Luis Patricio Ormazábal Mozó (born February 12, 1979), known as Patricio Ormazábal, is a Chilean football manager and former footballer who played as a midfielder.

Club career
As a child, Ormazábal was with Escuela de Fútbol Municipal de Curicó (Municipal Football Academy of Curicó), later named Juventud 2000, what was founded by the former professional footballer Luis Hernán Álvarez. Next, he moved to Universidad Católica youth ranks. Once in Universidad Católica, he started to alternate with the starting lineup ever since his debut in 1997. He played all over the midfield either as a defensive or double 5, side-half or even as an attacking midfielder. His role on the team became bigger each year earning the right to be 2nd team captain after Miguel Ramírez.

In 2003, he was transferred to San Lorenzo de Almagro and played under ex-teammate Néstor Raúl Gorosito. He only lasted half season there, and moved on to Arsenal de Sarandí.

In the 2004 offseason, he struck all Universidad Católica supporters by signing with archrival Universidad de Chile. This move was considered as a huge back stab from the former captain.

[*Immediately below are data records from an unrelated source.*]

(* ===== verification/GoUnicode.v ===== *)
(** * Runes: [unicode/utf8], [unicode], [strings.FieldsFunc] and [strings.TrimSpace]

    What the sources use of Go's Unicode packages.  Strings are byte strings; a rune is decoded
    with the tables of [utf8.DecodeRuneInString], where a byte that starts no valid encoding is
    [RuneError] of width 1.  [unicode.IsSpace] is written out.  [unicode.IsLetter] and
    [unicode.IsUpper] are written out for ASCII; above it they are the tables of the Unicode
    standard, an argument, in which white space is no letter. *)

From S2P Require Import Prelude GoStrings.

Definition byte (c : Ascii.ascii) : Z := Z.of_N (Ascii.N_of_ascii c).

Definition RuneError : Z := 65533.

Definition in_range (lo x hi : Z) : bool := bool_decide (lo <= x <= hi)%Z.

(** The width and the range of the second byte for a first byte of 128 or more; [None] for a byte
    that starts no encoding. *)
Definition first_byte (b : Z) : option (nat * Z * Z) :=
  if in_range 194 b 223 then Some (2, 128%Z, 191%Z)
  else if bool_decide (b = 224)%Z then Some (3, 160%Z, 191%Z)
  else if bool_decide (b = 237)%Z then Some (3, 128%Z, 159%Z)
  else if in_range 225 b 239 then Some (3, 128%Z, 191%Z)
  else if bool_decide (b = 240)%Z then Some (4, 144%Z, 191%Z)
  else if in_range 241 b 243 then Some (4, 128%Z, 191%Z)
  else if bool_decide (b = 244)%Z then Some (4, 128%Z, 143%Z)
  else None.

(** Six bits of a continuation byte. *)
Definition cont (r b : Z) : Z := Z.lor (Z.shiftl r 6) (Z.land b 63).

(** [utf8.DecodeRuneInString]: the rune and its width. *)
Definition DecodeRuneInString (s : string) : Z * nat :=
  match s with
  | EmptyString => (RuneError, 0)
  | String c0 s1 =>
      let b0 := byte c0 in
      if bool_decide (b0 < 128)%Z then (b0, 1)
      else
        match first_byte b0, s1 with
        | Some (n, lo, hi), String c1 s2 =>
            let b1 := byte c1 in
            if negb (in_range lo b1 hi) then (RuneError, 1)
            else if Nat.eqb n 2 then (cont (Z.land b0 31) b1, 2)
            else
              match s2 with
              | EmptyString => (RuneError, 1)
              | String c2 s3 =>
                  let b2 := byte c2 in
                  if negb (in_range 128 b2 191) then (RuneError, 1)
                  else if Nat.eqb n 3 then (cont (cont (Z.land b0 15) b1) b2, 3)
                  else
                    match s3 with
                    | EmptyString => (RuneError, 1)
                    | String c3 _ =>
                        let b3 := byte c3 in
                        if negb (in_range 128 b3 191) then (RuneError, 1)
                        else (cont (cont (cont (Z.land b0 7) b1) b2) b3, 4)
                    end
              end
        | _, _ => (RuneError, 1)
        end
  end.

(** [utf8.RuneStart]. *)
Definition RuneStart (c : Ascii.ascii) : bool := negb (bool_decide (Z.land (byte c) 192 = 128)%Z).

(** How many bytes [utf8.DecodeLastRuneInString] goes back, on the reversed bytes of a string whose last
    byte is not ASCII: to the nearest byte that starts a rune among the three before the last, otherwise
    five bytes, or to the beginning. *)
Definition last_width (rs : list Ascii.ascii) : nat :=
  match rs with
  | _ :: c2 :: rs2 =>
      if RuneStart c2 then 2
      else
        match rs2 with
        | c3 :: rs3 =>
            if RuneStart c3 then 3
            else
              match rs3 with
              | c4 :: rs4 => if RuneStart c4 then 4 else match rs4 with [] => 4 | _ => 5 end
              | [] => 3
              end
        | [] => 2
        end
  | _ => length rs
  end.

A year later, he was transferred to Dorados de Sinaloa, where he did not find much playing time. He soon returned to Universidad de Chile for the 2006 season making his relationship with Universidad Católica's fans even worse.

In 2007, he returned to Católica, after coach José del Solar allowed the transfer to go down. He has stated that he finally feels at home, at his youth club, but fans have not given him a proper welcome.

International career
Ormazábal represented Chile at under-17 level in the 2017 South American Championship and at under-20 level in the 1999 South American Championship.

In 2000, he represented Chile in both the 2000 CONMEBOL Pre-Olympic Tournament and the 2000 Summer Olynmpics, winning the bronze medal.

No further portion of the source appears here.